THE DATA:

(** [int(v)] on ASCII text: white space around the number is dropped,
    and unlike a literal, leading zeros are accepted; text that is no
    decimal integer raises [ValueError].  Text with other characters
    (Unicode digits) is outside the fragment. *)
Definition builtin_int (v : pystr) : result Z :=
  if forallb (fun c => (c <? 128)%N) v then
    match parse_int (strip v) with
    | Some z => Ok z
    | None => Raise ValueError
    end
  else Raise NotModelled.

(** [float(v)] on a decimal number, named by its numeral; other text
    ([inf], [nan], a negative zero, text [float] refuses) is outside the
    fragment. *)
Definition builtin_float (v : pystr) : result decimal :=
  let whole (z : Z) :=
    if (fst (split_sign v) <? 0) && (z =? 0) then Raise NotModelled
    else Ok {| mantissa := z; exponent := 0 |} in
  match parse_signed v with
  | Some (NumFloat x) => Ok x
  | Some (NumInt z) => whole z
  | None =>
      match parse_int v with
      | Some z => whole z
      | None => Raise NotModelled
      end
  end.

(** The loop body up to the assignment, with the library functions
    above. *)
Definition toFITS_card_py : pystr -> result (option card) :=
  toFITS_card ast_literal_eval builtin_int builtin_float.

(** A header for the examples: it accepts every assignment and keeps the
    list of the cards assigned, in order.  It stands in for astropy's
    header where an example needs a header to run the loop on. *)
Definition assigned : Type := list card.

PROBLEM DETAILS: Look through the records and gather each line with the word "header".

OUTPUT:
(** A header for the examples: it accepts every assignment and keeps the
    header where an example needs a header to run the loop on. *)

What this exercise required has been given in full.